Guangzhou Charge 广州冲锋
- Founded: 2 August 2018
- League: Overwatch League
- Region: East
- Team history: Guangzhou Charge (2018–present)
- Based in: Guangzhou, China
- Owner: Zhong Naixiong
- General manager: Zheng “Extra” Jiawen
- Affiliation: Ultra Prime Academy
- Main sponsor: Herbalife Nutrition
- Website: Official website

Uniforms

Chinese name
- Simplified Chinese: 广州冲锋
- Traditional Chinese: 廣州衝鋒

Standard Mandarin
- Hanyu Pinyin: Guǎngzhōu Chōngfēng

= Guangzhou Charge =

Chinese professional esports team

Guangzhou Charge (广州冲锋 (廣州衝鋒, Guǎngzhōu Chōngfēng)) was a Chinese professional Overwatch esports team based in Guangzhou, Guangdong. The Charge compete in the Overwatch League (OWL) as a member of the league's East region. Founded in 2018, Guangzhou Charge began play as one of eight expansion teams in 2019 and is one of four professional Overwatch teams based in China. The team is owned by Nenking Group and is managed by the esports brand of Nenking, Ultra Prime Esports.

== Franchise history ==
=== OWL expansion ===
On 2 August 2018, Activision Blizzard announced that Nenking Group, owner of Guangzhou Loong Lions, purchased a seat for Guangzhou in Overwatch League.
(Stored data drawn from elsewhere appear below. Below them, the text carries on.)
Lemma patch_index_keeps_backup_witness :
  exists s0 s',
    (w_fs indexed_world !! resolve index_path = Some (File (Text s0))
     \/ exists b, w_fs indexed_world !! resolve index_path = Some (File (Bin b))
                  /\ no_utf8 b = Some s0)
    /\ patch_text [cdn] (universal_newlines s0) = Some s'
    /\ w_fs (patch_run [cdn]).2 !! resolve (index_path ++ lit ".bak-" ++ a_stamp)
       = Some (File (Text (universal_newlines s0)))
    /\ (no_cr s0 = true ->
        w_fs (patch_run [cdn]).2 !! resolve (index_path ++ lit ".bak-" ++ a_stamp)
        = Some (File (Text s0)))
    /\ w_fs (patch_run [cdn]).2 !! resolve index_path = Some (File (Text s'))
    /\ (forall j, j <> resolve index_path ->
                  j <> resolve (index_path ++ lit ".bak-" ++ a_stamp) ->
                  w_fs (patch_run [cdn]).2 !! j = w_fs indexed_world !! j)
    /\ w_out (patch_run [cdn]).2
       = w_out indexed_world
         ++ [BackedUp (index_path ++ lit ".bak-" ++ a_stamp); Patched].
Proof.
  apply (patch_index_keeps_backup no_utf8 a_stamp eq_refl index_path [cdn]
           indexed_world (patch_run [cdn]).2).
  - vm_compute. reflexivity.
  - vm_compute. reflexivity.
  - apply (run_returns (patch_run [cdn])). vm_compute. reflexivity.
Defined.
On 15 October 2018, Nenking announced that Sonny Xiao, the vice president of Nenking and the president of basketball operations for the Guangzhou Long Lions, would be the CEO of the team, Overwatch developer Eddy Meng would be the COO, and Overwatch management veteran Ethan Liu would be the general manager.
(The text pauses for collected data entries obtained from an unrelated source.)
(** * vim-wrapped: wrapped-line cursor motion with visual-column memory

    A shallow embedding of [src/extension.ts] (the [WrappedLineMover] class
    and the Thai-aware column helpers) and the properties of the column
    codec, the programmatic-move guard, the boundary probe, the move
    controller and the passive listener.  The source file holds two revisions
    of the extension; the embedding follows the later one, whose column
    helpers take the tab size, and has the column helpers of the earlier one
    in the module [Earlier].

    The extension is asynchronous, and every promise it creates is awaited
    by its caller.  The embedding runs a command or a listener to completion
    before the next one starts: a method is a function from the state it is
    entered in to its completion and the state it leaves.  The change event
    a mutation of the extension raises reaches the listener while that
    mutation is in flight; what the listener would then read of the guard is
    recorded with the mutation (see [Issued]). *)

From Equations Require Import Equations.
From Stdlib Require Import ZArith List Bool Lia.
Import ListNotations.

Local Open Scope Z_scope.

(** ** Strings and character codes

    A JavaScript string is a sequence of UTF-16 code units.  Offsets,
    columns and counters are JavaScript numbers that only ever hold
    integers here; they are modelled in [Z]. *)

Definition JsString := list Z.

(** [line.length] *)
Definition strlen (line : JsString) : Z := Z.of_nat (length line).

(** [line.charCodeAt(i)]: the code unit at offset [i], or [NaN] (here
    [None]) when [i] is outside the string. *)
Definition charCodeAt (line : JsString) (i : Z) : option Z :=
  if i <? 0 then None else nth_error line (Z.to_nat i).

(** ** Thai character handling *)

Definition THAI_NON_BASE_CODES : list Z :=
  [ 3656; 3657; 3658; 3659            (* tone marks *)
  ; 3636; 3637; 3639; 3633; 3661; 3660; 3655; 3638   (* ascenders *)
  ; 3640; 3641                        (* descenders *)
  ; 3635                              (* special vowel *) ].

(** [THAI_NON_BASE_CODES.includes(c)].  [NaN] is not in the table, so an
    out-of-range read is never a combining mark. *)
Definition includes (codes : list Z) (c : option Z) : bool :=
  match c with
  | Some z => existsb (Z.eqb z) codes
  | None => false
  end.

(** The test both codec loops make at an offset. *)
Definition isNonBase (line : JsString) (i : Z) : bool :=
  includes THAI_NON_BASE_CODES (charCodeAt line i).

(** ** Tab size

    [editor.options.tabSize] has type [number | string | undefined]; a
    tab size that is a number is a whole number. *)

Inductive TabSize : Type :=
| TabNumber (n : Z)
| TabString (s : JsString)
| TabUndefined.

(** [(typeof(tabSize) === "number") ? tabSize : 0] *)
Definition actualTabSize (tabSize : TabSize) : Z :=
  match tabSize with
  | TabNumber n => n
  | _ => 0
  end.

Definition SPACE : Z := 32.
Definition TAB : Z := 9.

(** [countInitialSpaces(str, tabsize)].  The [for ... of] loop walks code
    points; it leaves at the first one that is neither a space nor a tab, and
    a space or a tab is a single code unit, so walking code units visits
    the same prefix. *)
Fixpoint countInitialSpaces_from (str : JsString) (tabsize count : Z) : Z :=
  match str with
  | [] => count
  | char :: rest =>
      if char =? SPACE then countInitialSpaces_from rest tabsize (count + 1)
      else if char =? TAB then countInitialSpaces_from rest tabsize (count + tabsize)
      else count
  end.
On 8 November, the Nenkeng Group announced that the Guangzhou team would be called the Guangzhou Charge. Two weeks later, the Charge announced nine players of their inaugural roster – four DPS, four supports, and one tank. The Charge signed Cho "J1N" Hyo-jin as the team's head coach on 3 December 2018.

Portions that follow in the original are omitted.